## What the task requires
At the line that contains "ct ← vc_join ct lm;", begin setting down every line word for word, and stop after the last line of the listing.

--- Source material ---

(** * Djit+ vector-clock analyzers: embedding and verified properties

    Two analyzers live in the repository:

    - [Fixed]: the model-level [Analyzer<NThread>] of [fixed.hpp], whose
      vector clocks are [std::array<int, N>];
    - [Pintool]: the Pin tool [VectorClock.cpp], whose vector clocks are
      sparse [std::map<THREADID, int>] and whose state is a set of globals.

    C++ [int] values are kept as [Z].  Behaviour the C++ standard leaves
    undefined (indexing a [std::array] out of range, overflowing a signed
    [int], dereferencing an [end()] iterator) is made explicit: every
    operation returns a [result], and hitting undefined behaviour yields
    [Err] with the kind of fault. *)

From stdpp Require Import base numbers option list gmap strings sorting.

Open Scope Z_scope.

(** ** Faults and the result monad *)

Inductive fault : Set :=
  | OutOfBounds      (* std::array::operator[] outside [0, N) *)
  | SignedOverflow   (* ++ on an int holding INT_MAX *)
  | DerefEnd         (* it->second with it == end() *)
  | OutOfRange.      (* std::out_of_range thrown by std::map::at / std::array::at *)

Inductive result (A : Type) : Type :=
  | Ok (a : A)
  | Err (e : fault).
Arguments Ok {A} a.
Arguments Err {A} e.

#[global] Instance fault_eq_dec : EqDecision fault.
Proof. solve_decision. Defined.

#[global] Instance result_ret : MRet result := @Ok.
#[global] Instance result_bind : MBind result := λ A B f r,
  match r with
  | Ok a => f a
  | Err e => Err e
  end.

Definition INT_MAX : Z := 2147483647.
Definition INT_MIN : Z := -2147483648.

(** The values of an [int]. *)
Definition is_int (v : Z) : Prop := INT_MIN ≤ v ≤ INT_MAX.

(** [++v] on an [int]. *)
Definition incr_int (v : Z) : result Z :=
  if decide (v < INT_MAX) then Ok (v + 1) else Err SignedOverflow.

(** Conversion of an [int] index to [size_t] (64-bit), as performed when an
    [int] is passed to [operator[](size_t)]. *)
Definition to_size_t (t : Z) : N := Z.to_N (t `mod` 2 ^ 64).

(** ** The fixed-size analyzer ([fixed.hpp])

    [Analyzer<NThread>] with [FixedVectorClock<N>] clocks. *)

Module Fixed.

(** [struct Variable { std::string name; }] and [struct Lock].  Both are
    ordered by [name] alone, so the maps below are keyed by the name. *)
Record Variable_ : Set := { var_name : string }.
Record Lock : Set := { lock_name : string }.

#[global] Instance Variable_eq_dec : EqDecision Variable_.
Proof. solve_decision. Defined.
#[global] Instance Lock_eq_dec : EqDecision Lock.
Proof. solve_decision. Defined.

(** [FixedVectorClock<N>]: the [clocks] array. *)
Abbreviation FixedVectorClock := (list Z).

(** [operator[](size_t i)] of [std::array]: no bounds check. *)
Definition index {A} (arr : list A) (i : N) : result A :=
  if decide (i < N.of_nat (length arr))%N then
    match arr !! N.to_nat i with
    | Some v => Ok v
    | None => Err OutOfBounds
    end
  else Err OutOfBounds.

(** [arr[i] = v]. *)
Definition assign {A} (arr : list A) (i : N) (v : A) : result (list A) :=
  if decide (i < N.of_nat (length arr))%N then Ok (<[N.to_nat i := v]> arr)
  else Err OutOfBounds.

(** Calls made to the violation handlers, in order. *)
Inductive Callback : Set :=
  | ReadViolated (t : Z) (x : Variable_)
  | WriteViolated (t : Z) (x : Variable_).

#[global] Instance Callback_eq_dec : EqDecision Callback.
Proof. solve_decision. Defined.

(** The private members of [Analyzer<NThread>].  A [ViolationHandler] is a
    [std::function]; the analyzer only tests whether it holds a target and
    calls it, so the model keeps that one bit and records the calls. *)
Record Analyzer : Type := mkAnalyzer {
  thread_vc_ : list FixedVectorClock;
  read_vc_ : gmap string FixedVectorClock;
  write_vc_ : gmap string FixedVectorClock;
  lock_vc_ : gmap string FixedVectorClock;
  variables_ : list Variable_;
  locks_ : list Lock;
  on_read_violated_ : bool;
  on_write_violated_ : bool
}.

Definition set_thread_vc_ (v : list FixedVectorClock) (a : Analyzer) : Analyzer :=
  mkAnalyzer v (read_vc_ a) (write_vc_ a) (lock_vc_ a)
             (variables_ a) (locks_ a) (on_read_violated_ a) (on_write_violated_ a).
Definition set_read_vc_ (v : gmap string FixedVectorClock) (a : Analyzer) : Analyzer :=
  mkAnalyzer (thread_vc_ a) v (write_vc_ a) (lock_vc_ a)
             (variables_ a) (locks_ a) (on_read_violated_ a) (on_write_violated_ a).
Definition set_write_vc_ (v : gmap string FixedVectorClock) (a : Analyzer) : Analyzer :=
  mkAnalyzer (thread_vc_ a) (read_vc_ a) v (lock_vc_ a)
             (variables_ a) (locks_ a) (on_read_violated_ a) (on_write_violated_ a).
Definition set_lock_vc_ (v : gmap string FixedVectorClock) (a : Analyzer) : Analyzer :=
  mkAnalyzer (thread_vc_ a) (read_vc_ a) (write_vc_ a) v
             (variables_ a) (locks_ a) (on_read_violated_ a) (on_write_violated_ a).
Definition set_variables_ (v : list Variable_) (a : Analyzer) : Analyzer :=
  mkAnalyzer (thread_vc_ a) (read_vc_ a) (write_vc_ a) (lock_vc_ a)
             v (locks_ a) (on_read_violated_ a) (on_write_violated_ a).
Definition set_locks_ (v : list Lock) (a : Analyzer) : Analyzer :=
  mkAnalyzer (thread_vc_ a) (read_vc_ a) (write_vc_ a) (lock_vc_ a)
             (variables_ a) v (on_read_violated_ a) (on_write_violated_ a).

Section WithNThread.

(** The template parameter. *)
Context (NThread : nat).

(** [FixedVectorClock<N>{}]: value-initialised, all zero. *)
Definition zero : FixedVectorClock := replicate NThread 0.

(** [operator |=]: [for (i = 0; i < N; ++i) lhs[i] = max(lhs[i], rhs[i])].
    [n] counts the iterations left. *)
Fixpoint join_loop (lhs rhs : FixedVectorClock) (i : N) (n : nat) :
    result FixedVectorClock :=
  match n with
  | O => Ok lhs
  | S n' =>
      l ← index lhs i;
      r ← index rhs i;
      lhs' ← assign lhs i (Z.max l r);
      join_loop lhs' rhs (N.succ i) n'
  end.

Definition vc_join (lhs rhs : FixedVectorClock) : result FixedVectorClock :=
  join_loop lhs rhs 0 NThread.

(** [operator <=]: [for (int i = 0; i < N; ++i) if (lhs[i] > rhs[i]) return
    false; return true].  The counter is an [int] compared with the [size_t]
    [N]; [i] here is the index it converts to.  Up to [N = INT_MAX] the [++i]
    stays in range and the two agree; an [Analyzer<N>] has no instance beyond
    that (its [thread_vc_] alone takes [4 * N * N] bytes), and what is proved
    of [operator <=] on clocks outside an analyzer assumes [N ≤ INT_MAX]. *)
Fixpoint le_loop (lhs rhs : FixedVectorClock) (i : N) (n : nat) : result bool :=
  match n with
  | O => Ok true
  | S n' =>
      l ← index lhs i;
      r ← index rhs i;
      if decide (r < l) then Ok false else le_loop lhs rhs (N.succ i) n'
  end.

Definition vc_le (lhs rhs : FixedVectorClock) : result bool :=
  le_loop lhs rhs 0 NThread.

(** [operator >] is [!(lhs <= rhs)]. *)
Definition vc_gt (lhs rhs : FixedVectorClock) : result bool :=
  b ← vc_le lhs rhs; Ok (negb b).

(** [std::map::operator[]]: the mapped clock, value-initialised when the key
    is absent.  Callers store the clock back under the key, which inserts
    the entry exactly when [operator[]] would have. *)
Definition subscript (m : gmap string FixedVectorClock) (k : string) : FixedVectorClock :=
  default zero (m !! k).

(** [std::map::emplace]: no effect when the key is present. *)
Definition emplace (k : string) (v : FixedVectorClock)
    (m : gmap string FixedVectorClock) : gmap string FixedVectorClock :=
  match m !! k with
  | Some _ => m
  | None => <[k := v]> m
  end.

(** The constructor: all members value-initialised, then
    [thread_vc_[i][i] = 1] for every [i < NThread]. *)
Definition Analyzer_new : Analyzer :=
  mkAnalyzer ((λ i, <[i := 1]> zero) <$> seq 0 NThread) ∅ ∅ ∅ [] [] false false.

Definition Read (t : Z) (x : Variable_) (a : Analyzer) : result (Analyzer * list Callback) :=
  let i := to_size_t t in
  (* read_vc_[x][t] = thread_vc_[t][t]; *)
  ct ← index (thread_vc_ a) i;
  c ← index ct i;
  rx ← assign (subscript (read_vc_ a) (var_name x)) i c;
  let a := set_read_vc_ (<[var_name x := rx]> (read_vc_ a)) a in
  (* if (write_vc_[x] > thread_vc_[t]) *)
  let wx := subscript (write_vc_ a) (var_name x) in
  let a := set_write_vc_ (<[var_name x := wx]> (write_vc_ a)) a in
  ct ← index (thread_vc_ a) i;
  v ← vc_gt wx ct;
  Ok (a, if v && on_read_violated_ a then [ReadViolated t x] else []).

Definition Write (t : Z) (x : Variable_) (a : Analyzer) : result (Analyzer * list Callback) :=
  let i := to_size_t t in
  (* write_vc_[x][t] = thread_vc_[t][t]; *)
  ct ← index (thread_vc_ a) i;
  c ← index ct i;
  wx ← assign (subscript (write_vc_ a) (var_name x)) i c;
  let a := set_write_vc_ (<[var_name x := wx]> (write_vc_ a)) a in
  (* if (write_vc_[x] > thread_vc_[t] || read_vc_[x] > thread_vc_[t]) *)
  ct ← index (thread_vc_ a) i;
  v ← vc_gt wx ct;
  if (v : bool) then Ok (a, if on_write_violated_ a then [WriteViolated t x] else [])
  else
    let rx := subscript (read_vc_ a) (var_name x) in
    let a := set_read_vc_ (<[var_name x := rx]> (read_vc_ a)) a in
    ct ← index (thread_vc_ a) i;
    v ← vc_gt rx ct;
    Ok (a, if v && on_write_violated_ a then [WriteViolated t x] else []).

Definition Acquire (t : Z) (m : Lock) (a : Analyzer) : result (Analyzer * list Callback) :=
  let i := to_size_t t in
  (* thread_vc_[t] |= lock_vc_[m]; *)
  let lm := subscript (lock_vc_ a) (lock_name m) in
  let a := set_lock_vc_ (<[lock_name m := lm]> (lock_vc_ a)) a in
  ct ← index (thread_vc_ a) i;
  ct ← vc_join ct lm;
  tv ← assign (thread_vc_ a) i ct;
  Ok (set_thread_vc_ tv a, []).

---

## Task response
  ct ← vc_join ct lm;
  tv ← assign (thread_vc_ a) i ct;
  Ok (set_thread_vc_ tv a, []).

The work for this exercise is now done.